▶ **Task directions**:
Look at the entries below and restate word for word the lines from the first through the one that has "Record Config : Type".

Stored entries:

(** * Reverse proxy: registry, SNI parser, control plane and L7 forwarder

    A shallow embedding of the Go sources of the reverse proxy:
    - the L4 proxy (SNI peeking, [parseTLSClientHello], the backend registry
      with [addBackend], [removeBackend], [getNextBackend], and the
      [/register] handler);
    - the L7 proxy ([handleHTTPRequest] with its response cache and the
      [/register-backend] handler).

    Go values are modelled as follows.
    - [sync.Map] with string keys is a finite map [gmap string V]; its
      [Range] method visits every key once, in an order the runtime picks,
      so every use of [Range] takes that order as an argument.
    - [[]byte] is [list ascii] and a Go [string] is a Rocq [string] (both
      are byte sequences).
    - Go [int] is [Z].  Every integer the modelled code computes is
      non-negative and below [len(data) + 2^18] or below a pool size, far
      from the 64-bit limit, so no wrap-around is written out.
    - A call either returns a value, returns an error, or panics. *)

From Stdlib Require Import ZArith Ascii String List Permutation Lia.
From stdpp Require Import gmap strings list pretty.

(** ** Results of Go calls *)

Inductive Res (A : Type) : Type :=
| Ret (a : A)            (* normal return, [err == nil] *)
| Fail (err : string)    (* a non-nil [error], with its message *)
| Panic (msg : string)   (* run-time panic *)
| OutOfFuel.             (* the loop budget of the model ran out *)
Arguments Ret {A} a.
Arguments Fail {A} err.
Arguments Panic {A} msg.
Arguments OutOfFuel {A}.

Definition bind {A B} (r : Res A) (k : A → Res B) : Res B :=
  match r with
  | Ret a => k a
  | Fail e => Fail e
  | Panic m => Panic m
  | OutOfFuel => OutOfFuel
  end.

Declare Scope go_scope.
Delimit Scope go_scope with go.
Notation "x ←! e ;; k" := (bind e (λ x, k))
  (at level 100, e at next level, k at level 200, right associativity,
   format "'[v' x  ←!  e  ;;  '/' k ']'") : go_scope.

(** ** The registry *)

(** The fields of [Config] that the registry and the cache use.  [Backends]
    maps a selector to its pool, itself a [sync.Map] from backend to [true];
    [BackendIndices] holds the round-robin cursor of each selector. *)
Record Config : Type := mkConfig {
  Backends : gmap string (gmap string bool);
  BackendIndices : gmap string Z;
  Cache : gmap string string
}.

Definition emptyConfig : Config := mkConfig ∅ ∅ ∅.

(** The order in which one call of [Range] visits the keys of a pool. *)
Definition RangeOrder : Type := gmap string bool → list string.

(** What [sync.Map.Range] guarantees: every key is visited exactly once. *)
Definition range_valid (rng : RangeOrder) : Prop :=
  ∀ m, NoDup (rng m) ∧ ∀ k, k ∈ rng m ↔ is_Some (m !! k).
(** X6. With [items_per_invoice >= 1], every line of every returned
    invoice has a positive quantity, and its batch id is the batch id of an
    input row with a positive [countPu] and without the write-off note. *)
Theorem lines_positive_and_filtered fuel clock df items_per_invoice max_invoices w :
  1 <= items_per_invoice -> (1 <= fuel)%nat ->
  exists result w',
    prepare_invoices fuel clock df items_per_invoice max_invoices w
      = Done (result, w') /\
    forall x, In x (concat (map tbrDtoList result)) ->
      0 < countPuSent x /\
      exists r, In r df /\ positive_count r = true /\ written_off r = false /\
                batchId r = Some (line_batchId x).
Proof.
  intros Hn Hfuel.
  destruct (prepare_invoices_ok fuel clock df items_per_invoice w Hn Hfuel)
    as (full & w' & Hrun & Hlines & _).
  exists (limit_invoices max_invoices full), w'. split; [apply Hrun|].
  intros x Hx.
  destruct (limit_invoices_prefix max_invoices full) as (dropped & E).
  assert (Hin : In x (concat (map tbrDtoList full))).
  { rewrite E, map_app, concat_app. apply in_or_app. left. exact Hx. }
  rewrite Hlines in Hin. apply in_map_iff in Hin. destruct Hin as (g & <- & Hg).
  apply filter_In in Hg. destruct Hg as [Hg Hq].
  destruct (batch_groups_origin df g Hg) as (r & Hr & Hp & Hw & Ek).
  split.
  - simpl. apply float_of_pos. apply Z.ltb_lt. exact Hq.
  - exists r. repeat split; try assumption.
    apply group_key_batch in Ek. exact Ek.
Qed.

Lemma lines_positive_and_filtered_witness :
  1 <= 2 /\ (1 <= 1)%nat /\
  exists result w',
    prepare_invoices 1 clock0 partly_keyed_rows 2 (Some 2) world0
      = Done (result, w') /\
    forall x, In x (concat (map tbrDtoList result)) ->
      0 < countPuSent x /\
      exists r, In r partly_keyed_rows /\ positive_count r = true /\
                written_off r = false /\ batchId r = Some (line_batchId x).
Proof.
  split; [lia|]. split; [lia|].
  apply (lines_positive_and_filtered 1 clock0 partly_keyed_rows 2 (Some 2) world0);
    lia.
Defined.

(** ** X7, X8: rows that the filter drops *)

Lemma filter_rows_app (l1 l2 : DataFrame) :
  filter_rows (l1 ++ l2) = filter_rows l1 ++ filter_rows l2.
Proof. unfold filter_rows. rewrite !filter_app. reflexivity. Qed.
(** * URL shortener: the mapping store, the validator, the code generator
      and the two services built on them.

    The development follows the three source modules of [url-shortener/app]:
    - [Models]  embeds [models.py]  (class [URLStore]);
    - [Utils]   embeds [utils.py]   (validation, code generation, formatting);
    - [Main]    embeds [main.py]    (the [/api/shorten], [/<short_code>] and
                                     [/api/stats/<short_code>] handlers).

    Python values are modelled as follows.
    - A [str] is a [string]; a character is a code point below 256.
    - An [int] is a [Z]; the argument of [range] is a [nat] (a range over a
      non-positive integer is empty, like a range over [0]).
    - Every [dict] that holds a URL record is a heap object: [dicts] maps an
      object identity to the current contents of the dict, and the table
      [_urls] of the store maps a short code to the identity of its record,
      as [Dict[str, Dict]] does.  Two names for one identity are aliases.
    - An exception is a value of [Exn], returned on the left of a sum.
    - [datetime.now()] and [random.choice] are inputs: the time stamp is an
      argument, the random source is a tape of draws with a cursor. *)

From Stdlib Require Import ZArith String Ascii List Lia Bool.
From stdpp Require Import gmap strings list fin_maps pretty.

Local Open Scope Z_scope.
Local Open Scope string_scope.

(** ** Python exceptions raised by the code *)

Inductive Exn :=
| ValueError (msg : string)
| RuntimeError (msg : string)
| KeyError (key : string)
| TypeError
| AttributeError
| BadRequest.

(** ** Python [str] methods used by the code *)

Module Str.

(** [s.lstrip(chars)], with the set of characters given as a predicate. *)
Fixpoint lstrip_by (p : ascii -> bool) (s : string) : string :=
  match s with
  | EmptyString => EmptyString
  | String c s' => if p c then lstrip_by p s' else s
  end.

(** [s.rstrip(chars)]. *)
Fixpoint rstrip_by (p : ascii -> bool) (s : string) : string :=
  match s with
  | EmptyString => EmptyString
  | String c s' =>
      match rstrip_by p s' with
      | EmptyString => if p c then EmptyString else String c EmptyString
      | t => String c t
      end
  end.

(** [c.isspace()] for a code point below 256: the characters that
    [str.strip()] removes when it is called without an argument. *)
Definition isspace (c : ascii) : bool :=
  let n := nat_of_ascii c in
  ((9 <=? n) && (n <=? 13) || (28 <=? n) && (n <=? 32)
   || (n =? 133) || (n =? 160))%nat.

(** [s.strip()] *)
Definition strip (s : string) : string := rstrip_by isspace (lstrip_by isspace s).

(** [s.replace(c, "")] for every [c] that satisfies [p]. *)
Fixpoint remove_chars (p : ascii -> bool) (s : string) : string :=
  match s with
  | EmptyString => EmptyString
  | String c s' => if p c then remove_chars p s' else String c (remove_chars p s')
  end.

(** [s.find(c)]: the index of the first [c], [None] for Python's [-1]. *)
Fixpoint find (c : ascii) (s : string) : option nat :=
  match s with
  | EmptyString => None
  | String a s' => if Ascii.eqb a c then Some 0%nat else S <$> find c s'
  end.

(** [c in s] *)
Fixpoint contains (c : ascii) (s : string) : bool :=
  match s with
  | EmptyString => false
  | String a s' => Ascii.eqb a c || contains c s'
  end.

(** [all(p(c) for c in s)] *)
Fixpoint all (p : ascii -> bool) (s : string) : bool :=
  match s with
  | EmptyString => true
  | String a s' => p a && all p s'
  end.

(** [s[:n]] and [s[n:]] for [n >= 0]. *)
Fixpoint take (n : nat) (s : string) : string :=
  match n, s with
  | S n', String c s' => String c (take n' s')
  | _, _ => EmptyString
  end.

Fixpoint drop (n : nat) (s : string) : string :=
  match n, s with
  | S n', String _ s' => drop n' s'
  | _, _ => s
  end.

(** The longest prefix of [s] without a character that satisfies [p]. *)
Fixpoint take_until (p : ascii -> bool) (s : string) : string :=
  match s with
  | EmptyString => EmptyString
  | String c s' => if p c then EmptyString else String c (take_until p s')
  end.

(** [s.partition(c)]: the text before the first [c], and the text after
    it when [s] has one. *)
Fixpoint partition (c : ascii) (s : string) : string * option string :=
  match s with
  | EmptyString => (EmptyString, None)
  | String a s' =>
      if Ascii.eqb a c then (EmptyString, Some s')
      else let '(before, after) := partition c s' in (String a before, after)
  end.

(** [s.rpartition(c)[2]]: the text after the last [c], all of [s] when it
    has none. *)
Fixpoint rpartition_tail (c : ascii) (s : string) : string :=
  match s with
  | EmptyString => EmptyString
  | String a s' =>
      if contains c s' then rpartition_tail c s'
      else if Ascii.eqb a c then s' else s
  end.

(** [s.split(c)] *)
Fixpoint split (c : ascii) (s : string) : list string :=
  match s with
  | EmptyString => [EmptyString]
  | String a s' =>
      if Ascii.eqb a c then EmptyString :: split c s'
      else
        match split c s' with
        | part :: parts => String a part :: parts
        | [] => [String a EmptyString]
        end
  end.

(** [sub in s] for a string [sub]. *)
Fixpoint contains_str (sub s : string) : bool :=
  String.prefix sub s
  || match s with
     | EmptyString => false
     | String _ s' => contains_str sub s'
     end.

End Str.

(** ** models.py *)

Module Models.

(** The dict built by [create_url_mapping]: its four keys. *)
Record UrlData := mkUrlData {
  original_url : string;
  short_code : string;
  clicks : Z;
  created_at : string
}.

(** The dict returned by [get_stats]. *)
Record Stats := mkStats {
  stats_url : string;
  stats_clicks : Z;
  stats_created_at : string
}.

(** The state the store works on: the dict objects alive in the process
    and the table [self._urls] of the global [url_store].  [self._lock]
    is held for the whole body of every method; a method is one step of
    the sequential model (the lock itself is modelled in [Threads]). *)
Record World := mkWorld {
  dicts : gmap positive UrlData;
  _urls : gmap string positive
}.

(** [URLStore()] in a process without any record yet. *)
Definition empty_world : World := mkWorld ∅ ∅.

(** A new dict object: its identity differs from every live one. *)
Definition new_dict (d : UrlData) (h : gmap positive UrlData)
  : positive * gmap positive UrlData :=
  let l := fresh (dom h) in (l, <[l := d]> h).

Definition already_exists (short_code : string) : string :=
  "Short code '" +:+ short_code +:+ "' already exists".

(** [create_url_mapping]: the result is the identity of [url_data.copy()],
    a second dict with the same contents as the one kept in the table. *)
Definition create_url_mapping (w : World) (short_code original_url now : string)
  : (Exn + positive) * World :=
  match _urls w !! short_code with
  | Some _ => (inl (ValueError (already_exists short_code)), w)
  | None =>
      let url_data := mkUrlData original_url short_code 0 now in
      let '(l, h1) := new_dict url_data (dicts w) in
      let urls1 := <[short_code := l]> (_urls w) in
      let '(l', h2) := new_dict url_data h1 in
      (inr l', mkWorld h2 urls1)
  end.

(** [get_url_mapping]: [self._urls.get(short_code)], the dict object
    that the table holds, or [None]. *)
Definition get_url_mapping (w : World) (short_code : string) : option positive :=
  _urls w !! short_code.

Definition add_click (d : UrlData) : UrlData :=
  mkUrlData (original_url d) (short_code d) (clicks d + 1) (created_at d).

(** [increment_clicks] *)
Definition increment_clicks (w : World) (short_code : string) : bool * World :=
  match _urls w !! short_code with
  | Some l => (true, mkWorld (alter add_click l (dicts w)) (_urls w))
  | None => (false, w)
  end.

(** [get_stats]: a dict of its own, built from the three fields. *)
Definition get_stats (w : World) (short_code : string) : option Stats :=
  match _urls w !! short_code with
  | Some l =>
      match dicts w !! l with
      | Some url_data =>
          Some (mkStats (original_url url_data) (clicks url_data) (created_at url_data))
      | None => None
      end
  | None => None
  end.

(** [url_exists] *)
Definition url_exists (w : World) (short_code : string) : bool :=
  bool_decide (is_Some (_urls w !! short_code)).

(** What a holder of a dict can do with it: read it, and assign a key. *)
Definition read_dict (w : World) (l : positive) : option UrlData := dicts w !! l.

Definition set_clicks (v : Z) (d : UrlData) : UrlData :=
  mkUrlData (original_url d) (short_code d) v (created_at d).

(** [d['clicks'] = v] on the dict object [l]. *)
Definition setitem_clicks (w : World) (l : positive) (v : Z) : World :=
  mkWorld (alter (set_clicks v) l (dicts w)) (_urls w).

(** The record the store holds for a code. *)
Definition record_of (w : World) (short_code : string) : option UrlData :=
  _urls w !! short_code ≫= λ l, dicts w !! l.

(** Every entry of the table points to a live dict that carries its own
    key: what [create_url_mapping] establishes for each entry. *)
Definition well_formed (w : World) : Prop :=
  ∀ code l, _urls w !! code = Some l →
    ∃ d, dicts w !! l = Some d ∧ short_code d = code.

End Models.

(** ** ipaddress, the part [urlsplit] reads for a bracketed host *)

Module IpAddress.

Definition ascii_digit (c : ascii) : bool :=
  let n := nat_of_ascii c in ((48 <=? n) && (n <=? 57))%nat.

(** [_HEX_DIGITS] *)
Definition hex_digit (c : ascii) : bool :=
  let n := nat_of_ascii c in
  ((48 <=? n) && (n <=? 57) || (65 <=? n) && (n <=? 70)
   || (97 <=? n) && (n <=? 102))%nat.

(** [int(s, 10)] of a string of ASCII digits. *)
Definition int10 (s : string) : N :=
  fold_left (fun acc c => (10 * acc + (N_of_ascii c - 48))%N)
            (list_ascii_of_string s) 0%N.

(** [IPv4Address._parse_octet] returns: the octet is not empty, has
    digits only, at most three of them, no leading zero, and is at most
    255. *)
Definition parse_octet (octet_str : string) : bool :=
  if octet_str =? "" then false
  else if negb (Str.all ascii_digit octet_str) then false
  else if (3 <? String.length octet_str)%nat then false
  else if negb (octet_str =? "0") && String.prefix "0" octet_str then false
  else (int10 octet_str <=? 255)%N.

(** [IPv4Address(address)] returns for a string. *)
Definition IPv4Address (address : string) : bool :=
  negb (Str.contains "/" address)
  && negb (address =? "")
  && let octets := Str.split "." address in
     (length octets =? 4)%nat && forallb parse_octet octets.

(** [IPv6Address._parse_hextet] returns. *)
Definition parse_hextet (hextet_str : string) : bool :=
  Str.all hex_digit hextet_str
  && (String.length hextet_str <=? 4)%nat
  && negb (hextet_str =? "").

(** The indices [i] of [range(1, len(parts) - 1)] with an empty
    [parts[i]]. *)
Definition empty_inner (parts : list string) : list nat :=
  filter (fun i => bool_decide (parts !! i = Some ""))
         (seq 1 (length parts - 2)).

(** [IPv6Address._ip_int_from_string] returns. *)
Definition ip_int_from_string (ip_str : string) : bool :=
  negb (ip_str =? "")
  && let parts := Str.split ":" ip_str in
     (3 <=? length parts)%nat
     && let last_part := List.last parts "" in
        (if Str.contains "." last_part then IPv4Address last_part else true)
        && let parts :=
             if Str.contains "." last_part
             then (removelast parts ++ ["0"; "0"])%list
             else parts in
           let n := length parts in
           (n <=? 9)%nat
           && match empty_inner parts with
              | [] =>
                  (n =? 8)%nat
                  && negb (List.hd "" parts =? "")
                  && negb (List.last parts "" =? "")
                  && forallb parse_hextet parts
              | [skip_index] =>
                  let first_empty := List.hd "" parts =? "" in
                  let last_empty := List.last parts "" =? "" in
                  let parts_hi := (skip_index - (if first_empty then 1 else 0))%nat in
                  let parts_lo := (n - skip_index - 1 - (if last_empty then 1 else 0))%nat in
                  negb (first_empty && negb (parts_hi =? 0)%nat)
                  && negb (last_empty && negb (parts_lo =? 0)%nat)
                  && (parts_hi + parts_lo <? 8)%nat
                  && forallb parse_hextet (firstn parts_hi parts)
                  && forallb parse_hextet (skipn (n - parts_lo) parts)
              | _ => false
              end.

(** [IPv6Address(address)] returns for a string: no [/], a scope id after
    [%] that is not empty and has no second [%], and a well-formed
    address before it. *)
Definition IPv6Address (address : string) : bool :=
  negb (Str.contains "/" address)
  && match Str.partition "%" address with
     | (addr, Some scope_id) =>
         negb (scope_id =? "") && negb (Str.contains "%" scope_id)
         && ip_int_from_string addr
     | (addr, None) => ip_int_from_string addr
     end.

End IpAddress.

(** ** urllib.parse, the part [validate_url] reads *)

Module UrlLib.

(** [_WHATWG_C0_CONTROL_OR_SPACE]: the code points 0 to 32. *)
Definition c0_control_or_space (c : ascii) : bool := (nat_of_ascii c <=? 32)%nat.

(** [_UNSAFE_URL_BYTES_TO_REMOVE]: tab, carriage return, line feed. *)
Definition unsafe_byte (c : ascii) : bool :=
  let n := nat_of_ascii c in ((n =? 9) || (n =? 13) || (n =? 10))%nat.

(** [scheme_chars]: letters, digits and [+-.] *)
Definition scheme_char (c : ascii) : bool :=
  let n := nat_of_ascii c in
  ((97 <=? n) && (n <=? 122) || (65 <=? n) && (n <=? 90)
   || (48 <=? n) && (n <=? 57) || (n =? 43) || (n =? 45) || (n =? 46))%nat.

(** The delimiters that end the network location: [/], [?], [#]. *)
Definition netloc_delim (c : ascii) : bool :=
  let n := nat_of_ascii c in ((n =? 47) || (n =? 63) || (n =? 35))%nat.

(** [c.isascii() and c.isalpha()] *)
Definition ascii_alpha (c : ascii) : bool :=
  let n := nat_of_ascii c in
  ((97 <=? n) && (n <=? 122) || (65 <=? n) && (n <=? 90))%nat.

▶ **Reply to the exercise**:
(** * Reverse proxy: registry, SNI parser, control plane and L7 forwarder

    A shallow embedding of the Go sources of the reverse proxy:
    - the L4 proxy (SNI peeking, [parseTLSClientHello], the backend registry
      with [addBackend], [removeBackend], [getNextBackend], and the
      [/register] handler);
    - the L7 proxy ([handleHTTPRequest] with its response cache and the
      [/register-backend] handler).

    Go values are modelled as follows.
    - [sync.Map] with string keys is a finite map [gmap string V]; its
      [Range] method visits every key once, in an order the runtime picks,
      so every use of [Range] takes that order as an argument.
    - [[]byte] is [list ascii] and a Go [string] is a Rocq [string] (both
      are byte sequences).
    - Go [int] is [Z].  Every integer the modelled code computes is
      non-negative and below [len(data) + 2^18] or below a pool size, far
      from the 64-bit limit, so no wrap-around is written out.
    - A call either returns a value, returns an error, or panics. *)

From Stdlib Require Import ZArith Ascii String List Permutation Lia.
From stdpp Require Import gmap strings list pretty.

(** ** Results of Go calls *)

Inductive Res (A : Type) : Type :=
| Ret (a : A)            (* normal return, [err == nil] *)
| Fail (err : string)    (* a non-nil [error], with its message *)
| Panic (msg : string)   (* run-time panic *)
| OutOfFuel.             (* the loop budget of the model ran out *)
Arguments Ret {A} a.
Arguments Fail {A} err.
Arguments Panic {A} msg.
Arguments OutOfFuel {A}.

Definition bind {A B} (r : Res A) (k : A → Res B) : Res B :=
  match r with
  | Ret a => k a
  | Fail e => Fail e
  | Panic m => Panic m
  | OutOfFuel => OutOfFuel
  end.

Declare Scope go_scope.
Delimit Scope go_scope with go.
Notation "x ←! e ;; k" := (bind e (λ x, k))
  (at level 100, e at next level, k at level 200, right associativity,
   format "'[v' x  ←!  e  ;;  '/' k ']'") : go_scope.

(** ** The registry *)

(** The fields of [Config] that the registry and the cache use.  [Backends]
    maps a selector to its pool, itself a [sync.Map] from backend to [true];
    [BackendIndices] holds the round-robin cursor of each selector. *)
Record Config : Type := mkConfig {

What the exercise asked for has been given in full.